Her observations made me pause.  In a world that tends towards command and control decision-making, with endless major and minor power plays as a result, she is calling for a new form of leadership, whose qualities are strikingly similar to the new forms of masculinity that are emerging — open, heart-centered, collaborative, relational.  Unfortunately, these capacities are still in short supply at a time when we need them the most.

When asked what we could do now, her response was immediate, “Move through the fear of pain and suffering, draw close to it and simply be kind.  The adrenaline inherent in this moment will make you hypersensitive to where the human need is most acute in your community.  We are all hard-wired to be healers.  Plugin and bring your gift.”

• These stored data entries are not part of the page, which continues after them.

(* ===== verification/Iterators.v ===== *)
(** * Iterators.cpp: iterators of a vector, inserters and stream iterators

    [main] (lines 25-140) walks [vector<int> intV] with indices, iterators
    and a range-for, writes through an iterator, fills [intV3] through a
    [back_inserter], a [list] through a [front_inserter], inserts into
    [intV3] through two [inserter]s, prints with [ostream_iterator]s and
    reads [cin] through [istream_iterator]s.  The state is [cout] and
    [cin]; the containers are local values threaded through [main].  The
    vector and its iterators are those of [Vector], so the invalidation of
    [it2_intV3_middle] by the insertion at line 98 is visible: its increment
    at line 100 is undefined. *)

From stdpp Require Import base list strings.
From Stdlib Require Import ZArith Lia String Ascii.
From S2P Require Import Prelude Stream Ostream Vector.

Local Open Scope string_scope.
Local Open Scope cpp_scope.

Module Iterators.

Record it_state := mk_st { cout : ostream; cin : istream }.

Definition say (f : ostream -> ostream) : st it_state unit :=
  fun s => Ok (tt, mk_st (f (cout s)) (cin s)).

Definition get_cin : st it_state istream := fun s => Ok (cin s, s).

Definition set_cin (i : istream) : st it_state unit := fun s => Ok (tt, mk_st (cout s) i).

(** [template <class T> void print(string separator, T var)] (lines
    18-22), on the elements of the container. *)
Definition print {T} `{Insert T} (separator : string) (var : list T) : st it_state unit :=
  say (fun o => o << separator << " ") ;;
  say (fun o => fold_left (fun o it => o << std.setw 4 << it << " ") var o) ;;
  say (fun o => o << std.endl).

(** ** The RW iterators (lines 27-57) *)

Definition rw_section : st it_state (vector.vector Z) :=
  let intV := vector.of_list [1; 2; 3]%Z in
  let intV2 := @vector.empty Z in
  let it1 := vector.begin intV in
  let it2 := vector.begin intV in
  vector.for_upto (vector.loop_fuel intV) 0 (vector.size intV)
    (fun i => let* x := st_lift (subscript (vector.elems intV) i) in say (fun o => o << " =" << x)) ;;
  say (fun o => o << std.endl) ;;
  vector.for_iter intV (vector.loop_fuel intV) (vector.begin intV)
    (fun it3 => let* x := st_lift (vector.deref intV it3) in say (fun o => o << " *" << x)) ;;
  say (fun o => o << std.endl) ;;
  vector.for_iter intV (vector.loop_fuel intV) (vector.begin intV)
    (fun it => let* it4 := st_lift (vector.deref intV it) in say (fun o => o << " #" << it4)) ;;
  say (fun o => o << std.endl) ;;
  let* x := st_lift (vector.deref intV it1) in
  say (fun o => o << " %" << x) ;;
  let* it1 := st_lift (vector.incr intV it1) in
  let* x := st_lift (vector.deref intV it1) in
  say (fun o => o << " %" << x << std.endl) ;;
  vector.for_iter intV (vector.loop_fuel intV) (vector.begin intV)
    (fun it5 => let* x := st_lift (vector.deref intV it5) in
                say (fun o => o << "(" << (Z.of_nat (vector.pos it5) - Z.of_nat (vector.pos (vector.begin intV)))%Z
                                << ") =" << x << std.endl)) ;;
  let* intV := st_lift (vector.store intV it2 15%Z) in
  print "!" (vector.elems intV) ;;
  st_ret intV.

(** ** The inserters (lines 83-104) *)

(** [for (int i = from; i < to; i += step) body(i)] on a value. *)
Fixpoint for_int {A} (fuel : nat) (i to step : Z) (body : Z -> A -> A) (a : A) : A :=
  match fuel with
  | O => a
  | S f => if (i <? to)%Z then for_int f (i + step) to step body (body i a) else a
  end.

(** [*front_inserter(l) = x] on a [std::list]: [l.push_front(x)]. *)
Definition front_insert {A} (l : list A) (x : A) : list A := x :: l.

Definition inserters_section : st it_state unit :=
  let intV3 := @vector.empty Z in
  let intV3 := for_int 3 10 40 10 (fun i v => vector.back_insert v i) intV3 in
  print "-" (vector.elems intV3) ;;
  let intL1 := [10; 20; 30]%Z in
  let intL1 := front_insert intL1 5%Z in
  print "@" intL1 ;;
  let it2_intV3_middle := vector.begin intV3 in
  let* it2_intV3_middle := st_lift (vector.incr intV3 it2_intV3_middle) in
  let it2_intV3 := it2_intV3_middle in
  let* r := st_lift (vector.insert_assign intV3 it2_intV3 15%Z) in
  let '(it2_intV3, intV3) := r in
  print "$" (vector.elems intV3) ;;
  let* it2_intV3_middle := st_lift (vector.incr intV3 it2_intV3_middle) in
  let* it2_intV3_middle := st_lift (vector.incr intV3 it2_intV3_middle) in
  let it2_intV3 := it2_intV3_middle in
  let* r := st_lift (vector.insert_assign intV3 it2_intV3 25%Z) in
  let '(it2_intV3, intV3) := r in
  print "~" (vector.elems intV3).

(** ** Stream iterators (lines 107-135) *)

(** [ostream_iterator<T>(cout)] and [ostream_iterator<T>(cout, delim)]. *)
Record ostream_iterator := mk_osit { osit_delim : option string }.

(** [*it = value]: [*_M_stream << value; if (_M_string) *_M_stream << _M_string;]. *)
Definition osit_assign {T} `{Insert T} (it : ostream_iterator) (value : T) : st it_state unit :=
  say (fun o => o << value) ;;
  match osit_delim it with Some d => say (fun o => o << d) | None => st_ret tt end.

(** [istream_iterator<T>]: the last value read and whether the stream
    was still good after it ([_M_value], [_M_ok]). *)
Record istream_iterator (T : Type) := mk_isit { isit_value : T; isit_ok : bool }.
Arguments mk_isit {T} isit_value isit_ok.
Arguments isit_value {T} i.
Arguments isit_ok {T} i.

Section IstreamIterator.
Context {T : Type} (step : istream -> option T * istream) (value0 : T).

(** [_M_read()]: [if (_M_ok && !( *_M_stream >> _M_value)) _M_ok = false;]. *)
Definition isit_read (it : istream_iterator T) (i : istream) : istream_iterator T * istream :=
  if isit_ok it then
    let '(r, i') := step i in
    (mk_isit (match r with Some v => v | None => isit_value it end) (negb (failbit i')), i')
  else (it, i).

(** [istream_iterator<T> it(cin)]: [_M_value()], [_M_ok(true)], then
    [_M_read()]. *)
Definition isit_make : st it_state (istream_iterator T) :=
  let* i := get_cin in
  let '(it, i) := isit_read (mk_isit value0 true) i in
  set_cin i ;; st_ret it.

(** [istream_iterator<T> eof;] *)
Definition isit_eof : istream_iterator T := mk_isit value0 false.

(** [it == eof]: both at end of stream, or both on [cin] ([_M_equal]). *)
Definition isit_equal (a b : istream_iterator T) : bool := Bool.eqb (isit_ok a) (isit_ok b).

(** [*it]: dereferencing the end-of-stream iterator breaks its
    precondition. *)
Definition isit_deref (it : istream_iterator T) : outcome T :=
  if isit_ok it then Ok (isit_value it) else Stuck PreconditionViolated.

(** [it++]: a precondition that [it] is not at end of stream, then
    [_M_read()]. *)
Definition isit_incr (it : istream_iterator T) : st it_state (istream_iterator T) :=
  if isit_ok it then
    let* i := get_cin in
    let '(it', i) := isit_read it i in
    set_cin i ;; st_ret it'
  else st_stuck PreconditionViolated.

(** [while (itIS2 != eof) { it_vecS = *itIS2; itIS2++; }] *)
Fixpoint isit_collect (fuel : nat) (it : istream_iterator T) (vecS : vector.vector T)
    : st it_state (vector.vector T) :=
  match fuel with
  | O => st_nofuel
  | S f =>
      if negb (isit_equal it isit_eof) then
        let* x := st_lift (isit_deref it) in
        let vecS := vector.back_insert vecS x in
        let* it := isit_incr it in
        isit_collect f it vecS
      else st_ret vecS
  end.

End IstreamIterator.

Definition ostream_iterators_section : st it_state unit :=
  let itOS1 := mk_osit None in
  osit_assign itOS1 1%Z ;; osit_assign itOS1 4%Z ;; osit_assign itOS1 7%Z ;;
  say (fun o => o << std.endl) ;;
  let itOS2 := mk_osit (Some "-") in
  osit_assign itOS2 7%Z ;; osit_assign itOS2 8%Z ;; osit_assign itOS2 9%Z ;;
  say (fun o => o << std.endl).

(** Lines 121-124. *)
Definition read_digit_section : st it_state unit :=
  say (fun o => o << "Type a digit: ") ;;
  let* itIS1 := isit_make extract_int 0%Z in
  let* x := st_lift (isit_deref itIS1) in
  say (fun o => o << "Typed " << x << std.endl).

(** Lines 127-134: the words of [cin] into [vecS]; one iteration per word,
    so the length of the input bounds the loop. *)
Definition read_words_section : st it_state (vector.vector string) :=
  let vecS := @vector.empty string in
  let* i := get_cin in
  let* itIS2 := isit_make extract_string "" in
  isit_collect extract_string "" (S (String.length (buf i))) itIS2 vecS.

(** "Você digitou " in UTF-8. *)
Definition voce_digitou : string :=
  "Voc" ++ String (ascii_of_nat 195) (String (ascii_of_nat 170) " digitou ").

Definition istream_iterators_section : st it_state unit :=
  read_digit_section ;;
  say (fun o => o << "Type something (until ENTER + CTRL+Z + ENTER in Win CMD): ") ;;
  let* vecS := read_words_section in
  print voce_digitou (vector.elems vecS).

(** [main] (lines 25-140); lines 61-80 only construct iterators that are
    never used. *)
Definition main : st it_state Z :=
  let* intV := rw_section in
  let itV10 := vector.begin intV in
  let itV20 := vector.end_ intV in
  inserters_section ;;
  ostream_iterators_section ;;
  istream_iterators_section ;;
  say (fun o => o << "END OF PROGRAM" << std.endl) ;;
  st_ret 0%Z.

Definition run_main (input : string) : outcome (Z * it_state) :=
  main (mk_st ostringstream0 (open_stream input)).


(** ** Lemmas *)

(** Insertions into a stream of width 0 append their texts. *)
Ltac plain_out :=
  repeat first [ rewrite put_field_plain by (cbn [os_width put_raw put_field]; done)
               | rewrite ins_Z_plain by (cbn [os_width put_raw put_field]; done)
               | rewrite ins_endl | rewrite put_raw_app ].

Section CollectLoop.
Context {T : Type} (step : istream -> option T * istream) (d : T).
Hypothesis step_none_fail : forall i, fst (step i) = None -> failbit (snd (step i)) = true.

Lemma isit_collect_S f it v :
  isit_collect step d (S f) it v =
    if negb (isit_equal it (isit_eof d)) then
      let* x := st_lift (isit_deref it) in
      let* it := isit_incr step it in
      isit_collect step d f it (vector.back_insert v x)
    else st_ret v.
Proof. reflexivity. Qed.

(** The loop over an [istream_iterator] collects what the read loop
    [while (is >> x)] reads, in order, and leaves the stream where it
    does. *)
Lemma isit_collect_read_loop (f : nat) (it0 : istream_iterator T) (v : vector.vector T) (o : ostream) (i : istream) :
  isit_ok it0 = true ->
  isit_collect step d f (fst (isit_read step it0 i)) v (mk_st o (snd (isit_read step it0 i))) =
  match read_loop step f i with
  | Ok (xs, i') => Ok (fold_left vector.push_back xs v, mk_st o i')
  | Stuck u => Stuck u
  | NoFuel => NoFuel
  end.
Proof.
  revert it0 v i. induction f as [|f IH]; intros it0 v i Hok; [reflexivity|].
  unfold isit_read at 1 2. rewrite Hok. cbn [read_loop].
  destruct (step i) as [r i'] eqn:E. cbn [fst snd]. rewrite isit_collect_S.
  destruct (failbit i') eqn:F; [reflexivity|].
  destruct r as [x|]; [|pose proof (step_none_fail i) as H; rewrite E in H; cbn in H; by rewrite (H eq_refl) in F].
  specialize (IH (mk_isit x true) (vector.back_insert v x) i' eq_refl).
  unfold isit_incr, isit_deref. cbn [isit_ok isit_value isit_equal isit_eof Bool.eqb negb].
  unfold st_bind, st_lift, st_ret, get_cin, set_cin. cbn [cin cout].
  destruct (isit_read step (mk_isit x true) i') as [it2 i2] eqn:E2. cbn [fst snd] in IH. cbn [cin cout].
  rewrite IH. by destruct (read_loop step f i') as [[xs i'']| |].
Qed.

End CollectLoop.

(** ** Theorems *)

(** C7: whatever the console input, [main] has undefined behaviour at
    line 100: [it2_intV3_middle] points at the insertion point of the
    [insert] made at line 98 through [it2_intV3] (size 3, capacity 4: no
    reallocation), so that insertion invalidated it, and [++] on it is
    undefined. *)
Theorem main_invalidated_iterator (input : string) :
  run_main input = Stuck InvalidatedIterator.
Proof. reflexivity. Qed.

(** The [istream_iterator<string>] loop of lines 127-134 ends,
    and collects into [vecS] exactly the words that [while (cin >> w)]
    reads, in order, leaving [cin] as that loop leaves it. *)
Theorem istream_iterator_words (o : ostream) (i : istream) :
  exists xs i', words i = Ok (xs, i') /\
    read_words_section (mk_st o i) = Ok (vector.push_backs xs, mk_st o i').
Proof.
  destruct (words_total i) as [[xs i'] Hw]. exists xs, i'. split; [done|].
  unfold read_words_section, isit_make. unfold st_bind, get_cin, set_cin, st_ret. cbn [cin cout].
  pose proof (isit_collect_read_loop extract_string "" extract_string_none_fail
                (S (String.length (buf i))) (mk_isit "" true) vector.empty o i eq_refl) as H.
  destruct (isit_read extract_string (mk_isit "" true) i) as [it1 i1]. cbn [fst snd] in H. cbn [cin cout].
  rewrite H. unfold words, read_all in Hw. by rewrite Hw.
Qed.

(** C35: lines 121-124 read an [int] through an
    [istream_iterator<int>] and print it back: an [int] literal typed is
    echoed after "Typed "; a token that is not a number leaves the
    iterator at end of stream, and [*itIS1] breaks the precondition of
    [operator*] (undefined). *)
Theorem read_digit_spec (o : ostream) (z : Z) (rest : string) (c : ascii) (r : string) :
  os_width o = 0%nat -> (INT_MIN <= z <= INT_MAX)%Z -> starts_with is_digit rest = false ->
  is_ws c = false -> is_digit c = false -> Ascii.eqb c "-"%char = false -> Ascii.eqb c "+"%char = false ->
  read_digit_section (mk_st o (open_stream (show_Z z ++ rest))) =
    Ok (tt, mk_st (put_raw o ("Type a digit: " ++ "Typed " ++ show_Z z ++ NL)) (mk_is rest false (is_empty rest))) /\
  read_digit_section (mk_st o (open_stream (String c r))) = Stuck PreconditionViolated.
Proof.
  intros Hw Hz Hr Hc Hd Hm Hp. unfold read_digit_section, isit_make, isit_read, isit_deref.
  unfold st_bind, say, get_cin, set_cin, st_ret, st_lift. cbn [cin cout isit_ok].
  rewrite extract_int_in_range, extract_int_no_digit by done. cbn -[put_field put_raw].
  split; [|done]. plain_out. reflexivity.
Qed.

(** The [ostream_iterator]s of lines 109-119 print "147" then
    "7-8-9-", each on its line: an [ostream_iterator] without delimiter
    writes the values alone, with one it writes the delimiter after each
    value. *)
Theorem ostream_iterators_text (s : it_state) :
  os_width (cout s) = 0%nat ->
  ostream_iterators_section s =
    Ok (tt, mk_st (put_raw (cout s) ("147" ++ NL ++ "7-8-9-" ++ NL)) (cin s)).
Proof.
  intros Hw. destruct s as [o i]. cbn in Hw.
  unfold ostream_iterators_section, osit_assign, say, st_bind, st_ret. cbn [cout cin osit_delim].
  plain_out. reflexivity.
Qed.

(** ** Witnesses *)

Lemma read_digit_spec_witness :
  read_digit_section (mk_st ostringstream0 (open_stream (show_Z 5 ++ " ab"))) =
    Ok (tt, mk_st (put_raw ostringstream0 ("Type a digit: " ++ "Typed " ++ show_Z 5 ++ NL))
                  (mk_is " ab" false (is_empty " ab"))) /\
  read_digit_section (mk_st ostringstream0 (open_stream (String "x" "yz"))) = Stuck PreconditionViolated.
Proof.
  exact (read_digit_spec ostringstream0 5 " ab" "x" "yz" eq_refl
           ltac:(unfold INT_MIN, INT_MAX; lia) eq_refl eq_refl eq_refl eq_refl eq_refl).
Defined.

Lemma ostream_iterators_text_witness :
  ostream_iterators_section (mk_st ostringstream0 (open_stream "")) =
    Ok (tt, mk_st (put_raw (cout (mk_st ostringstream0 (open_stream ""))) ("147" ++ NL ++ "7-8-9-" ++ NL))
                  (cin (mk_st ostringstream0 (open_stream "")))).
Proof. exact (ostream_iterators_text (mk_st ostringstream0 (open_stream "")) eq_refl). Defined.

End Iterators.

She is convinced that despite our social isolation, we are discovering new ways of connecting and being present for each other.  She believes that social media has given us the tools to offer support to both the afflicted and health workers while helping shape the public narrative surrounding this disaster.  She suggests that as we struggle to “plugin,” we ask, “What are we lifting up?  What are we pointing to?  What is the corona trying to teach us?” She insists that the answers to these questions will inform an entire generation’s life’s work, a relief effort that begins now.

Post 9/11, there was a generation of altruism.  Post Katrina, a generation developed a passion for racial healing.  Post corona?  It is ours to discern what our contribution will be.